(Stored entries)
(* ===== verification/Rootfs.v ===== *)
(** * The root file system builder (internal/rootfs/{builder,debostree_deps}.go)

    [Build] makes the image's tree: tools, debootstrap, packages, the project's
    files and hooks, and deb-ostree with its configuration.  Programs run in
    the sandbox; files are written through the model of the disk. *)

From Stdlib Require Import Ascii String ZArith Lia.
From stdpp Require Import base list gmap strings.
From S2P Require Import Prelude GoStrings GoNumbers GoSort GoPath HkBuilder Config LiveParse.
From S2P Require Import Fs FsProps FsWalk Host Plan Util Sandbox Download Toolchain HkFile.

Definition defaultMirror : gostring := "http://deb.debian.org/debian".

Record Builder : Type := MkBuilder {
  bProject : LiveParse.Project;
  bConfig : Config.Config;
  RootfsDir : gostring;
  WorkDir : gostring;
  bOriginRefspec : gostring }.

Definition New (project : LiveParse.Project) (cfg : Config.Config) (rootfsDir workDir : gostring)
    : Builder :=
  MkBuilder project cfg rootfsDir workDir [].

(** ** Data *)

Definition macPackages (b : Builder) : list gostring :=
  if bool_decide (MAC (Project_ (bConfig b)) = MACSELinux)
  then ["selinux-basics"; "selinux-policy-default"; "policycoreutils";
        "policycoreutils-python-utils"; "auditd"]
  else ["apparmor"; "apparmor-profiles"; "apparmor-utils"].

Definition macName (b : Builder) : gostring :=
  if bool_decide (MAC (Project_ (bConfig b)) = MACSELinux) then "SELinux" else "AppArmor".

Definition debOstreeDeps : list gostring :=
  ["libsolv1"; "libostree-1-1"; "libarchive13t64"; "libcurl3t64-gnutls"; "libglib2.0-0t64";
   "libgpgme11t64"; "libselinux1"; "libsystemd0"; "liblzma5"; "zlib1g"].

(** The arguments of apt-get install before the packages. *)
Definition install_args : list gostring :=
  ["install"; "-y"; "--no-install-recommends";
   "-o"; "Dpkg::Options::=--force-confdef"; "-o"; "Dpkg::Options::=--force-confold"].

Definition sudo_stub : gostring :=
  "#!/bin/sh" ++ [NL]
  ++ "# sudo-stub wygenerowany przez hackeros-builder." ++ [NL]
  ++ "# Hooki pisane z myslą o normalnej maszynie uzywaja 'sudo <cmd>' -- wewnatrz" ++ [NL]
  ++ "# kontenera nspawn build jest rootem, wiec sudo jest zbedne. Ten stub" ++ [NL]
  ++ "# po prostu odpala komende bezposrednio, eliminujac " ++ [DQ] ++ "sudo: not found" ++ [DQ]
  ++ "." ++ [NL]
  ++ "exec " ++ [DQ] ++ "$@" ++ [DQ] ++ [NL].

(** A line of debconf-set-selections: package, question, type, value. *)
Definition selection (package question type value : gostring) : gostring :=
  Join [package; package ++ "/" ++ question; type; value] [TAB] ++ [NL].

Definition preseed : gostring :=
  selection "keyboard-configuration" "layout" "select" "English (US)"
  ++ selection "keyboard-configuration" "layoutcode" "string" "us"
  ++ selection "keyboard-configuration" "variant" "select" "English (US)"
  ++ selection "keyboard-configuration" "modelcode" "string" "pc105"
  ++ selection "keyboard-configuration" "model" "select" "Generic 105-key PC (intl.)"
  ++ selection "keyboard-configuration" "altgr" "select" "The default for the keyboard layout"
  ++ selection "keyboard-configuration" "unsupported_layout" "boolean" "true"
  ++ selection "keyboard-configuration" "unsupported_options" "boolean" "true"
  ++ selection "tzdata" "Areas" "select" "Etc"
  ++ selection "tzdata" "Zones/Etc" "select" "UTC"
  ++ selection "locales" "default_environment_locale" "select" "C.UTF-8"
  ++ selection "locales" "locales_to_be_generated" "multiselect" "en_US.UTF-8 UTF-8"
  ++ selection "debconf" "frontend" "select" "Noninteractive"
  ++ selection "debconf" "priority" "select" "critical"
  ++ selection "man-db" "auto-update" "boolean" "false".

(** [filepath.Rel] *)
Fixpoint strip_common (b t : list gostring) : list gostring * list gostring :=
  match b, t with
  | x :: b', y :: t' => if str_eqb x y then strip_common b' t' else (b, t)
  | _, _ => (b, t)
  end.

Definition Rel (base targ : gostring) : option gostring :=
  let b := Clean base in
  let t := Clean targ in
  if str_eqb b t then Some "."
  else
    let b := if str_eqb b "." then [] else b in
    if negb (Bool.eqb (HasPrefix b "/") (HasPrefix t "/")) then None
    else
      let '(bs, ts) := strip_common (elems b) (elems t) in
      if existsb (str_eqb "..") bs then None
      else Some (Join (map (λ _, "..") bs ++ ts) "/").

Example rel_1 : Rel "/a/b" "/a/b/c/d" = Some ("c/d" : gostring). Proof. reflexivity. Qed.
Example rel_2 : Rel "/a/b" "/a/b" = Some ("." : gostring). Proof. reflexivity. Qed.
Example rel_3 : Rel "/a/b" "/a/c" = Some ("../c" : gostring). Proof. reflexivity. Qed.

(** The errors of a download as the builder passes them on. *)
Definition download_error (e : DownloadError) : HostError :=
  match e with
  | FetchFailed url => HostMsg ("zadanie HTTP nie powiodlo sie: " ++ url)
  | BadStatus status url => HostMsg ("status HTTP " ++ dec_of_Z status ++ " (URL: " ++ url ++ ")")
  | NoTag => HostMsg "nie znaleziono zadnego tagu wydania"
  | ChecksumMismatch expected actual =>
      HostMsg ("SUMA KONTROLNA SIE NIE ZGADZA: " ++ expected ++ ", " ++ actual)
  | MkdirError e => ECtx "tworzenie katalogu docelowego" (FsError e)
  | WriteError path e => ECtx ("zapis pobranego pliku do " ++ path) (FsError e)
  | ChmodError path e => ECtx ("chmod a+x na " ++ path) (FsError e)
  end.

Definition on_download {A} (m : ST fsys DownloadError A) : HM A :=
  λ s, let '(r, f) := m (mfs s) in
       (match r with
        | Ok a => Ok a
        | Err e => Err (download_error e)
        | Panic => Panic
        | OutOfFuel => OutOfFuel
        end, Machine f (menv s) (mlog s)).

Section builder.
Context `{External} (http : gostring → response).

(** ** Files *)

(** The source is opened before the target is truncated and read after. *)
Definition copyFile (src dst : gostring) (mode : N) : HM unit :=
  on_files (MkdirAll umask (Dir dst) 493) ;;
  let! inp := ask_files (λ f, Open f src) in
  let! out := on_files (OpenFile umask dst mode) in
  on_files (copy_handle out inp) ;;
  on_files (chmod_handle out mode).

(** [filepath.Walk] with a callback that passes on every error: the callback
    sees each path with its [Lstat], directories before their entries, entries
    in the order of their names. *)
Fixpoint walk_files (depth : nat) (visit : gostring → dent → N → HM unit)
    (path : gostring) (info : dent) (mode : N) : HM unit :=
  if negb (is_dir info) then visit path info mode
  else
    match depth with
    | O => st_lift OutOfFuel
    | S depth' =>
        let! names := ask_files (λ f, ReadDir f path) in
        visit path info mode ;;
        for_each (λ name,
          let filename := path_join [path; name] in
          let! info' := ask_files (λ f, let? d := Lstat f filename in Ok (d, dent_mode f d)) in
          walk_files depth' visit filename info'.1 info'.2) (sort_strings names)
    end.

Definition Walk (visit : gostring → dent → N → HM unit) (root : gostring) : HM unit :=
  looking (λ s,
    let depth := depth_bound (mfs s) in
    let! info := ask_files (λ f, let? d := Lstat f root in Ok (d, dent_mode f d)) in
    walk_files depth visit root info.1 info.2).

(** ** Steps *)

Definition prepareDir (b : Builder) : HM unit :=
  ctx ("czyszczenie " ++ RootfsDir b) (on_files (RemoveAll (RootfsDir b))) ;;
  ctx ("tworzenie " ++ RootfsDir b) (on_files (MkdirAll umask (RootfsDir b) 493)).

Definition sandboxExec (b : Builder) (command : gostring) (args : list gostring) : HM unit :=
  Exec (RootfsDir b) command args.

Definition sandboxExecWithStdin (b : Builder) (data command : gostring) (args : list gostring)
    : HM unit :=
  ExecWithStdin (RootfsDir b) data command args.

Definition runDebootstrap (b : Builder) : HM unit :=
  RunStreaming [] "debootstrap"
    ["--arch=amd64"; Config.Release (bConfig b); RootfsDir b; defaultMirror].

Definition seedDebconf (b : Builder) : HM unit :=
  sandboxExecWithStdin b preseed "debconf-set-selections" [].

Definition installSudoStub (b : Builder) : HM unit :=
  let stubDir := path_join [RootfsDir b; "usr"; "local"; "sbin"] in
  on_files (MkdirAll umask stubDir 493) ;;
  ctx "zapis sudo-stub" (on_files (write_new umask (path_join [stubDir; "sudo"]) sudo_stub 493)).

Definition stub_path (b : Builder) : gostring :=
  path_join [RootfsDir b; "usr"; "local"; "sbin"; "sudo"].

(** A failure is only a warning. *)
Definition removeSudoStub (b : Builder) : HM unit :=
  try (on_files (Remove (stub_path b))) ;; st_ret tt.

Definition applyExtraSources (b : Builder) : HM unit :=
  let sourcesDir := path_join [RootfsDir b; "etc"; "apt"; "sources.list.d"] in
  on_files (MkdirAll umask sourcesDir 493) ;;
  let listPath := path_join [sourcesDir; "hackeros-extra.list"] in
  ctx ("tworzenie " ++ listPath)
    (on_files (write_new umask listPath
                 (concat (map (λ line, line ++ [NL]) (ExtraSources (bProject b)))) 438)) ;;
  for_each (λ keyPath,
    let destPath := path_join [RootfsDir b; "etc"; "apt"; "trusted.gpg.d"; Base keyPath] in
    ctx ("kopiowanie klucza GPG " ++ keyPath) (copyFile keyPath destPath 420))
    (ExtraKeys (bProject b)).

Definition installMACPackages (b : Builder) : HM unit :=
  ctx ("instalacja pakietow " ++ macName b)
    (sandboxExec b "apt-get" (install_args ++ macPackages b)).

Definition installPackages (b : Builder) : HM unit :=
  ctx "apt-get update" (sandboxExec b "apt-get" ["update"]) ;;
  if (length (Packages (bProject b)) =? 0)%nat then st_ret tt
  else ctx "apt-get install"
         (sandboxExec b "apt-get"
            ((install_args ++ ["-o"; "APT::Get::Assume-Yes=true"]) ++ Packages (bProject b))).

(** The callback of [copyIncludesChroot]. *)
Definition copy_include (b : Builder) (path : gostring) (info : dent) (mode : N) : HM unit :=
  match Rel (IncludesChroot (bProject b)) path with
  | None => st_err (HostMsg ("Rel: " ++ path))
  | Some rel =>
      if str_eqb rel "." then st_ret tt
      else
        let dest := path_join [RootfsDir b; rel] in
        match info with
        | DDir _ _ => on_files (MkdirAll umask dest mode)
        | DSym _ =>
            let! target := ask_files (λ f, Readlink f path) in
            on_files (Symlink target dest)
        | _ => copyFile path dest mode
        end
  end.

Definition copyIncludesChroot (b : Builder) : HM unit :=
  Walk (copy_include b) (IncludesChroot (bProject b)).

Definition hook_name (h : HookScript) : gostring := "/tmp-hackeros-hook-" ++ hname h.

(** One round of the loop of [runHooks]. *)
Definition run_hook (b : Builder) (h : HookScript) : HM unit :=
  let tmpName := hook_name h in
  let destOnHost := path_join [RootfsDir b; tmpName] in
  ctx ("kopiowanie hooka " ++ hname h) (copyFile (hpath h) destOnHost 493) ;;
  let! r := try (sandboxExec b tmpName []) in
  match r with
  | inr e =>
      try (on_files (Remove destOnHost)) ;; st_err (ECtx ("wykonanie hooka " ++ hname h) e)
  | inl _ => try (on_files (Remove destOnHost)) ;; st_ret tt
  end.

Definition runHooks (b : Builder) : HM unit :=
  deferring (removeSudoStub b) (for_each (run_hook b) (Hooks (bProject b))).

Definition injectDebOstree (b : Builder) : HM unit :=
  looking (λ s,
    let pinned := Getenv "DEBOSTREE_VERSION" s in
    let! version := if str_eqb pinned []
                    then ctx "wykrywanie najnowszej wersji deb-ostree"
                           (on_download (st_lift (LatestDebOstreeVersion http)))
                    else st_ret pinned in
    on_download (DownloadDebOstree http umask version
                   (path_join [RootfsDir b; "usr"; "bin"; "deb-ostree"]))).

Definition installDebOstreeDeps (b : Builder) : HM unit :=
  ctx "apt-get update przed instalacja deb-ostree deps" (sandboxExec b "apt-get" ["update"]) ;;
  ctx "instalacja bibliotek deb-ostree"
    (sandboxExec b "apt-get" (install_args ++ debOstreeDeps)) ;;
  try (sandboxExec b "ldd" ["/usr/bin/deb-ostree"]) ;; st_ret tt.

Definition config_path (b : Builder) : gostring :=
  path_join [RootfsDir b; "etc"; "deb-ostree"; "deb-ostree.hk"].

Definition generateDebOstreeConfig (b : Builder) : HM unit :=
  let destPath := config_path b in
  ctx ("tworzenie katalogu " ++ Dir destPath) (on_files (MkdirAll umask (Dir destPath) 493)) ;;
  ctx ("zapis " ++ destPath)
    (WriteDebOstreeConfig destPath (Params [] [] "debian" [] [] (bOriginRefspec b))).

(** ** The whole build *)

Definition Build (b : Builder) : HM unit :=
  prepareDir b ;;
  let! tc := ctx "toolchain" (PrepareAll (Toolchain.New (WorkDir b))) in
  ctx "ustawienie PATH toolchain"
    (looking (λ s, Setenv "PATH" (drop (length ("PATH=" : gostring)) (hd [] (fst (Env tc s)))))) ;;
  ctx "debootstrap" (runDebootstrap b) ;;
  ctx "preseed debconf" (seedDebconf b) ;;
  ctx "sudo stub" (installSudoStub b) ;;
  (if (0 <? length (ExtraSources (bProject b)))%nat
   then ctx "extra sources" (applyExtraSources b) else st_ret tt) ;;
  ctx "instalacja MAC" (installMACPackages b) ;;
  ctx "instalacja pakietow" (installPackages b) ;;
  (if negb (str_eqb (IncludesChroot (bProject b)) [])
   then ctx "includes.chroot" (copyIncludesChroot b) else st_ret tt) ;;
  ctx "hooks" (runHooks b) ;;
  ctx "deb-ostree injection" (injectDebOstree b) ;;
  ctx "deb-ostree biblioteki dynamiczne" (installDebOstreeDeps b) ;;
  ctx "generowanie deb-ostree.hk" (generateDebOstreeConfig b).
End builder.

TASK GOAL: Only lines containing the word "Clean" should appear in the answer, and every such line from the records above must be there.

SOLUTION TO THE PROBLEM:
  let b := Clean base in
  let t := Clean targ in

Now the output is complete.